Their father, the god’s beloved, had left them. Sarantium was bereft, forsaken, open to enemies east and north and west, malevolent and godless. And with Jad’s Emperor gone, who knew what daemons or spirits from the half-world might now descend to wreak their havoc among helpless mortal men? Was this why he’d seen a ghost? Fotius thought of plague coming again, of war, of famine. In that moment he pictured his child lying dead. Terror pushed him to his knees on the cobbles of the square. He realized that he was weeping for the Emperor he had never seen except as a distant, hieratic figure in the Imperial Box in the Hippodrome.
Then-an ordinary man living his days in the world of ordinary men-Fotius the sandalmaker understood that there would be no racing today. That his reckless wager with the glassblower was nullified. Amid terror and grief, he felt a shaft of relief like a bright spear of sunlight. Three races in a row? It had been a fool’s wager, and he was quit of it.
There were many men kneeling now. The Holy Fool, seeing an opportunity, had raised his voice in denunciation-Fotius couldn’t make him out over the babble of noise, so he didn’t know what the man was decrying now. Godlessness, license, a divided clergy, heretics with Heladikian beliefs. The usual litanies. One of the Excubitors strode over to him and spoke quietly. The holy man ignored the soldier, as they usually did. But then Fotius, astonished, saw the ascetic dealt a slash across the shins with a spear shaft. The ragged man let out a cry-more of surprise than anything else-and fell to his knees, silent.
Over the wailing of the crowd another voice rose then, stern and assured, compelling attention. It helped that the speaker was on horseback, the only mounted man in the forum.
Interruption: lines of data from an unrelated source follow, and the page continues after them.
(** * The photo-taker sample application: cache, snapshot files, routes

    A shallow embedding of [src/index.ts] (and of the earlier revision of
    the same file, whose [cachePhoto] lives in [Module Original]).

    Values are modelled as the running JavaScript sees them: the fields of
    a photo that the code guards with [??] or [!] are optional, a [Date]
    holds a time value in milliseconds or is an Invalid Date, on which
    [toISOString] throws, a [Buffer] is a list of bytes, the
    class fields of [ExampleMentraOSApp] are finite maps keyed by the user
    id.  Calls into the host (clock, file system, camera, object store,
    logger, layouts) are steps of a small state-and-exception monad; what
    the host answers is read from an oracle, so every statement below
    holds for every behaviour of the host.

    Two things are fixed by the model: paths are POSIX paths, and a
    handler runs to its end before the next one starts (an [await] is a
    step like any other; two handlers are not interleaved). *)

From Stdlib Require Import ZArith List Ascii String Lia.
From stdpp Require Import base option list strings gmap.

Local Open Scope string_scope.
Local Open Scope Z_scope.

(** ** Strings *)

(** [s.replace(/[:]/g, "-")] and its kin: a character-wise substitution. *)
Fixpoint map_chars (f : ascii → ascii) (s : string) : string :=
  match s with
  | EmptyString => EmptyString
  | String c r => String (f c) (map_chars f r)
  end.

Definition colon_to_hyphen (c : ascii) : ascii :=
  if Ascii.eqb c ":" then "-"%char else c.

(** Does the character [c] occur in [s]? *)
Fixpoint occurs (c : ascii) (s : string) : bool :=
  match s with
  | EmptyString => false
  | String d r => Ascii.eqb d c || occurs c r
  end.

(** [parts.join(sep)] *)
Fixpoint join_with (sep : string) (parts : list string) : string :=
  match parts with
  | [] => ""
  | [p] => p
  | p :: rest => p ++ sep ++ join_with sep rest
  end.

(** The segments of a path between its ["/"] characters. *)
Fixpoint split_slash (s : string) : list string :=
  match s with
  | EmptyString => [""]
  | String c r =>
      if Ascii.eqb c "/" then "" :: split_slash r
      else match split_slash r with
           | h :: t => String c h :: t
           | [] => [String c ""]
           end
  end.

Definition starts_with_slash (s : string) : bool :=
  match s with
  | String c _ => Ascii.eqb c "/"
  | EmptyString => false
  end.

Fixpoint ends_with_slash (s : string) : bool :=
  match s with
  | EmptyString => false
  | String c EmptyString => Ascii.eqb c "/"
  | String _ r => ends_with_slash r
  end.

(** ** Dates and numbers

    A time value is a number of milliseconds since the epoch, UTC, of
    magnitude at most 8.64e15.  A [Date] holds a time value, or none:
    then it is an Invalid Date, and the number it gives for its time is
    NaN. *)

Definition maxTimeValue : Z := 8640000000000000.

Definition in_range (t : Z) : bool :=
  (- maxTimeValue <=? t) && (t <=? maxTimeValue).

Record TimeValue := { ms : Z; ms_in_range : in_range ms = true }.

Inductive Date :=
| DateAt (t : TimeValue)
| InvalidDate.

(** A number that may be NaN. *)
Inductive Number :=
| Num (z : Z)
| NaN.

(** [new Date(value)]: a value out of range gives an Invalid Date. *)
Definition Date_from (value : Z) : Date :=
  match in_range value as b return in_range value = b → Date with
  | true => fun H => DateAt {| ms := value; ms_in_range := H |}
  | false => fun _ => InvalidDate
  end eq_refl.

Definition digit (d : Z) : ascii := ascii_of_nat (48 + Z.to_nat (d mod 10)).

(** The [n] low decimal digits of [v], most significant first. *)
Fixpoint pad (n : nat) (v : Z) : string :=
  match n with
  | O => ""
  | S k => pad k (v / 10) ++ String (digit v) ""
  end.

Definition msPerDay : Z := 86400000.

(** Day number (days since 1970-01-01) to proleptic Gregorian
    [(year, month, day)]. *)
Definition civil_from_days (days : Z) : Z * Z * Z :=
  let z := days + 719468 in
  let era := z / 146097 in
  let doe := z mod 146097 in
  let yoe := (doe - doe / 1460 + doe / 36524 - doe / 146096) / 365 in
  let doy := doe - (365 * yoe + yoe / 4 - yoe / 100) in
  let mp := (5 * doy + 2) / 153 in
  let d := doy - (153 * mp + 2) / 5 + 1 in
  let m := if mp <? 10 then mp + 3 else mp - 9 in
  let y := yoe + era * 400 + (if m <=? 2 then 1 else 0) in
  (y, m, d).

(** Years 0 to 9999 print as four digits, the others as a sign and six. *)
Definition iso_year (y : Z) : string :=
  if (0 <=? y) && (y <=? 9999) then pad 4 y
  else (if y <? 0 then "-" else "+") ++ pad 6 (Z.abs y).

(** The ISO form of a time value: [YYYY-MM-DDTHH:mm:ss.sssZ]. *)
Definition isoString (tv : Z) : string :=
  let '(y, m, dd) := civil_from_days (tv / msPerDay) in
  let t := tv mod msPerDay in
  iso_year y ++ "-" ++ pad 2 m ++ "-" ++ pad 2 dd ++ "T"
    ++ pad 2 (t / 3600000) ++ ":" ++ pad 2 (t / 60000 mod 60) ++ ":"
    ++ pad 2 (t / 1000 mod 60) ++ "." ++ pad 3 (t mod 1000) ++ "Z".

Arguments isoString : simpl never.

(** [d.getTime()] *)
Definition getTime (d : Date) : Number :=
  match d with
  | DateAt t => Num (ms t)
  | InvalidDate => NaN
  end.

(** ** Paths (POSIX [path.join])

    [normalizeString] of Node's [path] module, on the segments of the
    path: empty segments and ["."] vanish, [".."] removes the segment
    before it when there is one that is not itself [".."], and is kept
    only in a relative path.  The stack holds the last segment first. *)
Definition normalize_step (allowAboveRoot : bool) (stack : list string)
    (seg : string) : list string :=
  if String.eqb seg "" || String.eqb seg "." then stack
  else if String.eqb seg ".." then
    match stack with
    | top :: below =>
        if String.eqb top ".." then
          (if allowAboveRoot then seg :: stack else stack)
        else below
    | [] => if allowAboveRoot then [seg] else []
    end
  else seg :: stack.

Definition normalize_segments (allowAboveRoot : bool) (segs : list string)
    : list string :=
  rev (fold_left (normalize_step allowAboveRoot) segs []).

(** [path.normalize] *)
Definition path_normalize (p : string) : string :=
  if String.eqb p "" then "."
  else
    let isAbsolute := starts_with_slash p in
    let trailingSeparator := ends_with_slash p in
    let body :=
      join_with "/" (normalize_segments (negb isAbsolute) (split_slash p)) in
    if String.eqb body "" then
      (if isAbsolute then "/" else if trailingSeparator then "./" else ".")
    else
      (if isAbsolute then "/" else "")
        ++ body ++ (if trailingSeparator then "/" else "").

(** [path.join(...parts)]: the non-empty arguments joined by ["/"], then
    normalised. *)
Definition path_join (parts : list string) : string :=
  match List.filter (fun s => negb (String.eqb s "")) parts with
  | [] => "."
  | nonempty => path_normalize (join_with "/" nonempty)
  end.

(** The directory a path lives directly under, and its last segment. *)
Definition path_dirname (p : string) : string :=
  join_with "/" (removelast (split_slash p)).

Definition path_basename (p : string) : string :=
  List.last (split_slash p) "".

(** ** Data *)

Definition Buffer : Type := list Byte.byte.

(** [PhotoData], as the camera of the host hands it over.  The code
    guards [requestId] and [timestamp] with [??] and [mimeType] with [!],
    so the three may be absent. *)
Record PhotoData := {
  photo_requestId : option string;
  photo_buffer : Buffer;
  photo_timestamp : option Date;
  photo_mimeType : option string;
  photo_size : Z
}.

(** [interface StoredPhoto] *)
Record StoredPhoto := {
  requestId : option string;
  buffer : Buffer;
  timestamp : option Date;
  userId : string;
  mimeType : option string;
  filename : string;
  size : Z
}.

(** What the code reads of an [AppSession]: [sessionId], [userId] and
    [user?.id]. *)
Record AppSession := {
  sessionId : option string;
  session_userId : option string;
  session_user_id : option string
}.

Record Button := { buttonId : string; pressType : string }.
(** ** Ranking *)

(** C2.  The sorted list has as many entries as the table, is a permutation
    of the table's entries, is non-increasing by count, and keeps the entries
    of every count in the order they have in the table; so of two names with
    the same count the one that is first in the sorted list is first among
    the table's keys, which for a table built from a vocabulary of distinct
    names is the order of that vocabulary. *)
Theorem rank_sorted_stable_permutation (d : dict) :
  length (sortVocab d) = length (items d) /\
  Permutation (sortVocab d) (items d) /\
  StronglySorted by_count_desc (sortVocab d) /\
  (forall c : Z, with_count c (sortVocab d) = with_count c (items d)) /\
  (forall (t1 t2 : string) (c : Z),
     before (t1, c) (t2, c) (sortVocab d) -> before t1 t2 (keys d)) /\
  (forall (names : list string) (dtm : ndarray),
     NoDup names -> length names = shape1 dtm ->
     dictVocab names dtm = Ok d ->
     forall (t1 t2 : string) (c : Z),
       before (t1, c) (t2, c) (sortVocab d) -> before t1 t2 names).
Proof.
  assert (Hkeys : forall (t1 t2 : string) (c : Z),
    before (t1, c) (t2, c) (sortVocab d) -> before t1 t2 (keys d)).
  { intros t1 t2 c Hb.
    apply (before_map fst (t1, c) (t2, c)), sortVocab_before;
      [reflexivity | exact Hb]. }
  split; [apply Permutation_length, sortVocab_perm|].
  split; [apply sortVocab_perm|].
  split; [apply sortVocab_desc|].
  split; [intros c; apply sortVocab_stable|].
  split; [exact Hkeys|].
  intros names dtm Hnd Hlen Hd t1 t2 c Hb.
  rewrite dictVocab_unique_names in Hd by assumption.
  injection Hd as <-. apply Hkeys in Hb.
  rewrite keys_combine in Hb; [exact Hb | now rewrite sum_axis0_length].
Qed.

(** A tie in a table built from one row: cat and dog both have count 1 and
    stay in vocabulary order. *)
Lemma rank_sorted_stable_permutation_witness :
  before "cat"%string "dog"%string ["cat"; "dog"; "sun"]%string.
Proof.
  apply (proj2 (proj2 (proj2 (proj2 (proj2
           (rank_sorted_stable_permutation
              [("cat"%string, 1); ("dog"%string, 1); ("sun"%string, 2)])))))
         ["cat"; "dog"; "sun"]%string (mk_ndarray 1 3 [[1; 1; 2]])
         example_names_distinct eq_refl eq_refl
         "cat"%string "dog"%string 1).
  exists [("sun"%string, 2)], [], []. reflexivity.
Defined.

(** C5.  Two runs on the same matrix and vocabulary build the same table,
    and two runs of the sort on tables with the same entries in the same
    order give the same list, entry by entry; the list is moreover the only
    one that is non-increasing by count and keeps the entries of every count
    in their table order, so it does not depend on how [sorted] proceeds. *)
Theorem rank_deterministic (d1 d2 : dict) :
  (items d1 = items d2 ->
     sortVocab d1 = sortVocab d2 /\
     forall i : nat, nth_error (sortVocab d1) i = nth_error (sortVocab d2) i)
  /\
  (forall (names1 names2 : list string) (dtm1 dtm2 : ndarray),
     names1 = names2 -> dtm1 = dtm2 ->
     dictVocab names1 dtm1 = Ok d1 -> dictVocab names2 dtm2 = Ok d2 ->
     sortVocab d1 = sortVocab d2)
  /\
  (forall ranked : list (string * Z),
     StronglySorted by_count_desc ranked ->
     (forall c : Z, with_count c ranked = with_count c (items d1)) ->
     ranked = sortVocab d1).
Proof.
  split; [|split].
  - unfold items. intros ->. split; reflexivity.
  - intros names1 names2 dtm1 dtm2 -> -> H1 H2.
    rewrite H1 in H2. now injection H2 as ->.
  - intros ranked Hs Hf. apply (stable_sorted_unique snd).
    + exact Hs.
    + apply sortVocab_desc.
    + intros c. fold (with_count c ranked). fold (with_count c (sortVocab d1)).
      now rewrite Hf, sortVocab_stable.
Qed.

(** Two runs on the example matrix. *)
Lemma rank_deterministic_witness :
  sortVocab [("cat"%string, 3); ("dog"%string, 1); ("sun"%string, 2)]
  = sortVocab [("cat"%string, 3); ("dog"%string, 1); ("sun"%string, 2)].
Proof.
  apply (proj1 (proj2 (rank_deterministic _ _))
           example_names example_names example_dtm example_dtm
           eq_refl eq_refl eq_refl eq_refl).
Defined.

(** C6.  Turning the sorted list back into a dictionary and sorting again
    gives the same list: the sorted list has distinct keys, so the
    dictionary keeps its entries in their order, and a stable sort leaves a
    sorted list as it is. *)
Theorem rank_idempotent (d : dict) :
  wf d ->
  items (rank_as_table (sortVocab d)) = sortVocab d /\
  sortVocab (rank_as_table (sortVocab d)) = sortVocab d.
Proof.
  intros Hd.
  assert (Htable : items (rank_as_table (sortVocab d)) = sortVocab d).
  { unfold items, rank_as_table. apply of_pairs_nodup, sortVocab_wf, Hd. }
  split; [exact Htable|].
  rewrite sortVocab_fixed; [exact Htable|].
  rewrite Htable. apply sortVocab_desc.
Qed.

(** The statement at the example table. *)
Lemma rank_idempotent_witness :
  let d := [("cat"%string, 3); ("dog"%string, 1); ("sun"%string, 2)] in
  items (rank_as_table (sortVocab d)) = sortVocab d /\
  sortVocab (rank_as_table (sortVocab d)) = sortVocab d.
Proof.
  apply (rank_idempotent
           [("cat"%string, 3); ("dog"%string, 1); ("sun"%string, 2)]).
  exact example_names_distinct.
Defined.

(** ** Slices of the ranked list *)

(** C4.  The slice from 0 to 0 is empty, the slice from 0 to the length is
    the whole list, and for every bound above the length the slice from 0 is
    again the whole list: the cell never raises for a large bound, and a
    list of fewer than 30 entries is printed whole by the first loop. *)
Theorem top_slices (ranked : list (string * Z)) :
  getslice ranked 0 0 = [] /\
  getslice ranked 0 (Z.of_nat (length ranked)) = ranked /\
  (forall n : Z, Z.of_nat (length ranked) < n -> getslice ranked 0 n = ranked)
  /\
  ((length ranked < 30)%nat -> top30 ranked = ranked).
Proof.
  assert (Hover : forall n : Z,
    Z.of_nat (length ranked) <= n -> getslice ranked 0 n = ranked).
  { intros n Hn. rewrite getslice_nonneg by lia. simpl.
    apply firstn_all2. lia. }
  split; [rewrite getslice_nonneg by lia; reflexivity|].
  split; [apply Hover; lia|].
  split; [intros n Hn; apply Hover; lia|].
  intros H. apply Hover. lia.
Qed.

(** A bound above the length, on a list of three entries. *)
Lemma top_slices_witness :
  getslice [("cat"%string, 3); ("sun"%string, 2); ("dog"%string, 1)] 0 7
  = [("cat"%string, 3); ("sun"%string, 2); ("dog"%string, 1)]
  /\
  top30 [("cat"%string, 3); ("sun"%string, 2); ("dog"%string, 1)]
  = [("cat"%string, 3); ("sun"%string, 2); ("dog"%string, 1)].
Proof.
  split.
  - apply (proj1 (proj2 (proj2 (top_slices
             [("cat"%string, 3); ("sun"%string, 2); ("dog"%string, 1)])))).
    simpl. lia.
  - apply (proj2 (proj2 (proj2 (top_slices
             [("cat"%string, 3); ("sun"%string, 2); ("dog"%string, 1)])))).
    simpl. lia.
Defined.

(** C9.  A slice with bounds [0 <= start <= stop] is a value for every list:
    the entries from [start] up to, not including, [stop], as far as the
    list goes.  It is empty when [start] is at or past the end, and runs
    from [start] to the last entry when [stop] is past the end; so the
    second printing loop prints nothing for a list of at most 200 entries. *)
Theorem slices_clamp (ranked : list (string * Z)) (start stop : Z) :
  0 <= start <= stop ->
  getslice ranked start stop
  = firstn (Z.to_nat (stop - start)) (skipn (Z.to_nat start) ranked) /\
  (Z.of_nat (length ranked) <= start -> getslice ranked start stop = []) /\
  (Z.of_nat (length ranked) < stop ->
     getslice ranked start stop = skipn (Z.to_nat start) ranked) /\
  ((length ranked <= 200)%nat -> lower30 ranked = []).
Proof.
  intros Hb.
  assert (Hgen : forall a b : Z, 0 <= a <= b ->
    getslice ranked a b
    = firstn (Z.to_nat (b - a)) (skipn (Z.to_nat a) ranked)).
  { intros a b H. rewrite getslice_nonneg by lia. f_equal. lia. }
  split; [now apply Hgen|].
  split; [|split].
  - intros H. rewrite Hgen by exact Hb.
    rewrite skipn_all2 by lia. apply firstn_nil.
  - intros H. rewrite Hgen by exact Hb.
    apply firstn_all2. rewrite length_skipn. lia.
  - intros H. unfold lower30. rewrite Hgen by lia.
    rewrite skipn_all2 by lia. apply firstn_nil.
Qed.

(** A slice that runs past the end, and the second printing loop, on a list
    of three entries. *)
Lemma slices_clamp_witness :
  getslice [("cat"%string, 3); ("sun"%string, 2); ("dog"%string, 1)] 1 9
  = [("sun"%string, 2); ("dog"%string, 1)]
  /\
  lower30 [("cat"%string, 3); ("sun"%string, 2); ("dog"%string, 1)] = [].
Proof.
  pose proof (slices_clamp
    [("cat"%string, 3); ("sun"%string, 2); ("dog"%string, 1)] 1 9
    ltac:(lia)) as (_ & _ & Hpast & Hlow).
  split.
  - apply Hpast. simpl. lia.
  - apply Hlow. simpl. lia.
Defined.

(** * Further properties of the two notebooks *)

(** ** Stores and lookups in the dictionary *)

Lemma get_setitem_same (d : dict) (k : string) (v : Z) :
  get (setitem d k v) k = Some v.
Proof.
  induction d as [|[k' v'] d IH]; simpl.
  - now rewrite String.eqb_refl.
  - destruct (String.eqb_spec k' k) as [->|Hne]; simpl.
    + now rewrite String.eqb_refl.
    + destruct (String.eqb_spec k' k); [contradiction | exact IH].
Qed.

Lemma get_setitem_other (d : dict) (k k' : string) (v : Z) :
  k' <> k -> get (setitem d k v) k' = get d k'.
Proof.
  intros Hne. induction d as [|[k0 v0] d IH]; simpl.
  - destruct (String.eqb_spec k k'); [congruence | reflexivity].
  - destruct (String.eqb_spec k0 k) as [->|H0]; simpl.
    + destruct (String.eqb_spec k k'); [congruence | reflexivity].
    + destruct (String.eqb_spec k0 k'); [reflexivity | exact IH].
Qed.

Lemma keys_setitem_present (d : dict) (k : string) (v : Z) :
  In k (keys d) -> keys (setitem d k v) = keys d.
Proof.
  unfold keys. induction d as [|[k' v'] d IH]; simpl; [tauto|].
  intros Hin. destruct (String.eqb_spec k' k) as [->|Hne]; [reflexivity|].
  simpl. f_equal. apply IH. destruct Hin; [contradiction | assumption].
Qed.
‘Hear me! No harm will come to anyone here,’ he said, ‘if order is preserved. You see our banners. They tell their tale. Our glorious Emperor, Jad’s most dearly beloved, his thrice-exalted regent upon earth, has left us to join the god in glory behind the sun. There will be no chariots today, but the Hippodrome gates will be opened for you to take comfort together while the Imperial Senate assembles to proclaim our new Emperor.’
A louder murmur of sound. There was no heir; everyone knew it. Fotius saw people streaming into the forum from all directions. News of this sort would take no time at all to travel. He took a breath, struggling to hold down a renewed panic. The Emperor was dead. There was no Emperor in Sarantium.
The mounted man again lifted a hand for stillness. He sat his horse straight as a spear, clad as his soldiers were. Only the black horse and a border of silver on his overtunic marked his rank. No pretension here. A peasant from Trakesia, a farmer’s son come south as a lad, rising in the army ranks through hard work and no little courage in battle. Everyone knew this tale. A man among men, that was the word on Valerius of Trakesia, Count of the Excubitors.